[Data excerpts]
(** The text of the error names the exit code. *)
Lemma append_cancel_r (a b t : string) : a +:+ t = b +:+ t → a = b.
Proof.
  revert b. induction a as [|x a IH]; intros [|y b] Heq; simpl in Heq.
  - done.
  - apply (f_equal String.length) in Heq. simpl in Heq.
    rewrite length_append in Heq. lia.
  - apply (f_equal String.length) in Heq. simpl in Heq.
    rewrite length_append in Heq. lia.
  - injection Heq as -> Heq. f_equal. by apply IH.
Qed.

Lemma exitStatusError_inj (c c' : Z) (e : error) :
  exitStatusError c e = exitStatusError c' e → c = c'.
Proof.
  unfold exitStatusError. intros [= Heq].
  apply append_cancel_r in Heq. by apply pretty_Z_inj.
Qed.

(** C3: under supervision, when the child ends with exit status -1 and
    the timer has fired ([timer.Stop()] is false), the error of
    [ExeCommand] carries the exit code reserved for a command stopped
    preemptively; when the timer has not fired, it carries the exit
    status of the child as it is. *)
Theorem ExeCommand_stopped_preemptively (os : OS)
    (cmd workingDir updaterRoot stdOut stdErr : string) (w w1 : World)
    (name : string) (arg : list string) (out err : option File)
    (text : string) (status : Z) :
  setPlatformSpecificCommand (Fields cmd) = name :: arg →
  setExeOutErr os updaterRoot stdOut stdErr w = ((out, err, None), w1) →
  let command :=
    withOutput (withDir (execCommand name arg) workingDir) out err in
  let failure := ExitError text (Some status) in
  cmdStart os command = None →
  cmdWait os command = Some failure →
  let result :=
    (ExeCommand os cmd workingDir updaterRoot stdOut stdErr false w).1 in
  (status = -1 → timerStop os command = false →
   result = Return (Some (exitStatusError
                            CommandStoppedPreemptivelyExitCode failure)))
  ∧ (timerStop os command = true →
     result = Return (Some (exitStatusError status failure))).
Proof.
  intros Hparts Hfiles command failure Hstart Hwait result. subst result.
  rewrite (ExeCommand_supervised _ _ _ _ _ _ _ _ _ _ _ _ Hparts Hfiles).
  fold command. rewrite Hstart, Hwait. subst failure. cbn [fst]. split.
  - intros -> ->. by rewrite bool_decide_eq_true_2.
  - intros ->. by rewrite andb_false_r.
Qed.

(** C9: in detached mode a command line of white space only makes
    [ExeCommand] panic on [parts[0]]; with any other command line the
    call returns, with the error of the start if there is one. *)
Theorem ExeCommand_detached_blank (os : OS)
    (cmd workingDir updaterRoot stdOut stdErr : string) (w : World) :
  let outcome :=
    (ExeCommand os cmd workingDir updaterRoot stdOut stdErr true w).1 in
  (blank cmd → Fields cmd = [] ∧ outcome = Panic indexOutOfRange)
  ∧ (¬ blank cmd →
     ∃ name arg,
       Fields cmd = name :: arg
       ∧ outcome
         = Return (cmdStart os
                     (prepareProcess
                        (withDir (execCommand name arg) workingDir)))).
Proof.
  intros outcome. subst outcome. unfold updateutil.ExeCommand. split.
  - intros Hblank%Fields_nil. by rewrite Hblank.
  - intros Hblank. destruct (Fields cmd) as [|name arg] eqn:Hfields.
    + by apply Fields_nil in Hfields.
    + exists name, arg. split; [done|].
      by destruct (cmdStart os _).
Qed.

Lemma filter_all {A} (P : A → Prop) `{∀ x, Decision (P x)} (l : list A) :
  Forall P l → filter P l = l.
Proof.
  induction 1 as [|x l Hx _ IH]; [done|].
  by rewrite filter_cons_True, IH.
Qed.

Lemma older_files (w : World) (f : File) :
  Forall (λ g, (fd g < opened w)%nat) (open_files w) →
  (opened w ≤ fd f)%nat →
  Forall (λ g, g ≠ f) (open_files w).
Proof.
  intros Hold Hf. eapply Forall_impl; [exact Hold|].
  intros g Hg ->. simpl in Hg. lia.
Qed.

(** Closing the two files of [setExeOutErr] leaves what was open
    before. *)
Lemma Close_both (w : World) (out err : File) :
  Forall (λ f, (fd f < opened w)%nat) (open_files w) →
  fd out = opened w → fd err = S (opened w) →
  open_files
    (Close (Some out)
       (Close (Some err)
          {| opened := S (S (opened w));
             open_files := open_files w ++ [out; err] |}))
  = open_files w.
Proof.
  intros Hold Hout Herr. simpl.
  rewrite filter_app, (filter_all _ (open_files w))
    by (apply older_files; [done | lia]).
  rewrite filter_cons_True by (intros ->; lia).
  rewrite filter_cons_False by (intros Hne; by apply Hne).
  rewrite filter_nil, filter_app, (filter_all _ (open_files w))
    by (apply older_files; [done | lia]).
  rewrite filter_cons_False by (intros Hne; by apply Hne).
  by rewrite filter_nil, app_nil_r.
Qed.

(** Under supervision the files that [ExeCommand] has opened are closed
    when it returns, except on one path: when the stdout file is open and
    the stderr file cannot be opened, the call returns before the close
    of the stdout file is deferred. *)
Lemma ExeCommand_open_files (os : OS)
    (cmd workingDir updaterRoot stdOut stdErr : string) (w : World) :
  Forall (λ f, (fd f < opened w)%nat) (open_files w) →
  let w' :=
    (ExeCommand os cmd workingDir updaterRoot stdOut stdErr false w).2 in
  open_files w' = open_files w
  ∨ (mkDirAll os (UpdateOutputDirectory updaterRoot) ReadWriteExecuteAccess
     = None
     ∧ openFile os (opened w) (UpdateStandOutPath updaterRoot stdOut)
         flags ownerReadWrite = None
     ∧ openFile os (S (opened w)) (UpdateStandOutPath updaterRoot stdErr)
         flags ownerReadWrite ≠ None
     ∧ open_files w'
       = open_files w
           ++ [{| fd := opened w;
                  name := UpdateStandOutPath updaterRoot stdOut |}]).
Proof.
  intros Hold w'. subst w'.
  destruct (setPlatformSpecificCommand (Fields cmd)) as [|name arg]
    eqn:Hparts.
  { left. unfold updateutil.ExeCommand. by rewrite Hparts. }
  destruct (mkDirAll os (UpdateOutputDirectory updaterRoot)
              ReadWriteExecuteAccess) as [e|] eqn:Hdir.
  { left. unfold updateutil.ExeCommand, updateutil.setExeOutErr.
    by rewrite Hparts, Hdir. }
  destruct (openFile os (opened w) (UpdateStandOutPath updaterRoot stdOut)
              flags ownerReadWrite) as [e|] eqn:Hout.
  { left. unfold updateutil.ExeCommand, updateutil.setExeOutErr, OpenFile.
    fold flags. by rewrite Hparts, Hdir, Hout. }
  destruct (openFile os (S (opened w))
              (UpdateStandOutPath updaterRoot stdErr)
              flags ownerReadWrite) as [e|] eqn:Herr.
  - right. repeat split; try done.
    pose proof (setExeOutErr_second_fails os updaterRoot stdOut stdErr w e
                  Hdir Hout Herr) as Hfiles.
    unfold updateutil.ExeCommand. by rewrite Hparts, Hfiles.
  - left.
    pose proof (setExeOutErr_opens os updaterRoot stdOut stdErr w
                  Hdir Hout Herr) as Hfiles.
    rewrite (ExeCommand_supervised _ _ _ _ _ _ _ _ _ _ _ _ Hparts Hfiles).
    cbn [snd]. by apply Close_both.
Qed.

**Your goal**
Line by line, the data should be returned exactly as written.

**Answer area**
(** The text of the error names the exit code. *)
Lemma append_cancel_r (a b t : string) : a +:+ t = b +:+ t → a = b.
Proof.
  revert b. induction a as [|x a IH]; intros [|y b] Heq; simpl in Heq.
  - done.
  - apply (f_equal String.length) in Heq. simpl in Heq.
    rewrite length_append in Heq. lia.
  - apply (f_equal String.length) in Heq. simpl in Heq.
    rewrite length_append in Heq. lia.
  - injection Heq as -> Heq. f_equal. by apply IH.
Qed.

Lemma exitStatusError_inj (c c' : Z) (e : error) :
  exitStatusError c e = exitStatusError c' e → c = c'.
Proof.
  unfold exitStatusError. intros [= Heq].
  apply append_cancel_r in Heq. by apply pretty_Z_inj.
Qed.

(** C3: under supervision, when the child ends with exit status -1 and
    the timer has fired ([timer.Stop()] is false), the error of
    [ExeCommand] carries the exit code reserved for a command stopped
    preemptively; when the timer has not fired, it carries the exit
    status of the child as it is. *)
Theorem ExeCommand_stopped_preemptively (os : OS)
    (cmd workingDir updaterRoot stdOut stdErr : string) (w w1 : World)
    (name : string) (arg : list string) (out err : option File)
    (text : string) (status : Z) :
  setPlatformSpecificCommand (Fields cmd) = name :: arg →
  setExeOutErr os updaterRoot stdOut stdErr w = ((out, err, None), w1) →
  let command :=
    withOutput (withDir (execCommand name arg) workingDir) out err in
  let failure := ExitError text (Some status) in
  cmdStart os command = None →
  cmdWait os command = Some failure →
  let result :=
    (ExeCommand os cmd workingDir updaterRoot stdOut stdErr false w).1 in
  (status = -1 → timerStop os command = false →
   result = Return (Some (exitStatusError
                            CommandStoppedPreemptivelyExitCode failure)))
  ∧ (timerStop os command = true →
     result = Return (Some (exitStatusError status failure))).
Proof.
  intros Hparts Hfiles command failure Hstart Hwait result. subst result.
  rewrite (ExeCommand_supervised _ _ _ _ _ _ _ _ _ _ _ _ Hparts Hfiles).
  fold command. rewrite Hstart, Hwait. subst failure. cbn [fst]. split.
  - intros -> ->. by rewrite bool_decide_eq_true_2.
  - intros ->. by rewrite andb_false_r.
Qed.

(** C9: in detached mode a command line of white space only makes
    [ExeCommand] panic on [parts[0]]; with any other command line the
    call returns, with the error of the start if there is one. *)
Theorem ExeCommand_detached_blank (os : OS)
    (cmd workingDir updaterRoot stdOut stdErr : string) (w : World) :
  let outcome :=
    (ExeCommand os cmd workingDir updaterRoot stdOut stdErr true w).1 in
  (blank cmd → Fields cmd = [] ∧ outcome = Panic indexOutOfRange)
  ∧ (¬ blank cmd →
     ∃ name arg,
       Fields cmd = name :: arg
       ∧ outcome
         = Return (cmdStart os
                     (prepareProcess
                        (withDir (execCommand name arg) workingDir)))).
Proof.
  intros outcome. subst outcome. unfold updateutil.ExeCommand. split.
  - intros Hblank%Fields_nil. by rewrite Hblank.
  - intros Hblank. destruct (Fields cmd) as [|name arg] eqn:Hfields.
    + by apply Fields_nil in Hfields.
    + exists name, arg. split; [done|].
      by destruct (cmdStart os _).
Qed.

Lemma filter_all {A} (P : A → Prop) `{∀ x, Decision (P x)} (l : list A) :
  Forall P l → filter P l = l.
Proof.
  induction 1 as [|x l Hx _ IH]; [done|].
  by rewrite filter_cons_True, IH.
Qed.

Lemma older_files (w : World) (f : File) :
  Forall (λ g, (fd g < opened w)%nat) (open_files w) →
  (opened w ≤ fd f)%nat →
  Forall (λ g, g ≠ f) (open_files w).
Proof.
  intros Hold Hf. eapply Forall_impl; [exact Hold|].
  intros g Hg ->. simpl in Hg. lia.
Qed.

(** Closing the two files of [setExeOutErr] leaves what was open
    before. *)
Lemma Close_both (w : World) (out err : File) :
  Forall (λ f, (fd f < opened w)%nat) (open_files w) →
  fd out = opened w → fd err = S (opened w) →
  open_files
    (Close (Some out)
       (Close (Some err)
          {| opened := S (S (opened w));
             open_files := open_files w ++ [out; err] |}))
  = open_files w.
Proof.
  intros Hold Hout Herr. simpl.
  rewrite filter_app, (filter_all _ (open_files w))
    by (apply older_files; [done | lia]).
  rewrite filter_cons_True by (intros ->; lia).
  rewrite filter_cons_False by (intros Hne; by apply Hne).
  rewrite filter_nil, filter_app, (filter_all _ (open_files w))
    by (apply older_files; [done | lia]).
  rewrite filter_cons_False by (intros Hne; by apply Hne).
  by rewrite filter_nil, app_nil_r.
Qed.

(** Under supervision the files that [ExeCommand] has opened are closed
    when it returns, except on one path: when the stdout file is open and
    the stderr file cannot be opened, the call returns before the close
    of the stdout file is deferred. *)
Lemma ExeCommand_open_files (os : OS)
    (cmd workingDir updaterRoot stdOut stdErr : string) (w : World) :
  Forall (λ f, (fd f < opened w)%nat) (open_files w) →
  let w' :=
    (ExeCommand os cmd workingDir updaterRoot stdOut stdErr false w).2 in
  open_files w' = open_files w
  ∨ (mkDirAll os (UpdateOutputDirectory updaterRoot) ReadWriteExecuteAccess
     = None
     ∧ openFile os (opened w) (UpdateStandOutPath updaterRoot stdOut)
         flags ownerReadWrite = None
     ∧ openFile os (S (opened w)) (UpdateStandOutPath updaterRoot stdErr)
         flags ownerReadWrite ≠ None
     ∧ open_files w'
       = open_files w
           ++ [{| fd := opened w;
                  name := UpdateStandOutPath updaterRoot stdOut |}]).
Proof.
  intros Hold w'. subst w'.
  destruct (setPlatformSpecificCommand (Fields cmd)) as [|name arg]
    eqn:Hparts.
  { left. unfold updateutil.ExeCommand. by rewrite Hparts. }
  destruct (mkDirAll os (UpdateOutputDirectory updaterRoot)
              ReadWriteExecuteAccess) as [e|] eqn:Hdir.
  { left. unfold updateutil.ExeCommand, updateutil.setExeOutErr.
    by rewrite Hparts, Hdir. }
  destruct (openFile os (opened w) (UpdateStandOutPath updaterRoot stdOut)
              flags ownerReadWrite) as [e|] eqn:Hout.
  { left. unfold updateutil.ExeCommand, updateutil.setExeOutErr, OpenFile.
    fold flags. by rewrite Hparts, Hdir, Hout. }
  destruct (openFile os (S (opened w))
              (UpdateStandOutPath updaterRoot stdErr)
              flags ownerReadWrite) as [e|] eqn:Herr.
  - right. repeat split; try done.
    pose proof (setExeOutErr_second_fails os updaterRoot stdOut stdErr w e
                  Hdir Hout Herr) as Hfiles.
    unfold updateutil.ExeCommand. by rewrite Hparts, Hfiles.
  - left.
    pose proof (setExeOutErr_opens os updaterRoot stdOut stdErr w
                  Hdir Hout Herr) as Hfiles.
    rewrite (ExeCommand_supervised _ _ _ _ _ _ _ _ _ _ _ _ Hparts Hfiles).
    cbn [snd]. by apply Close_both.
Qed.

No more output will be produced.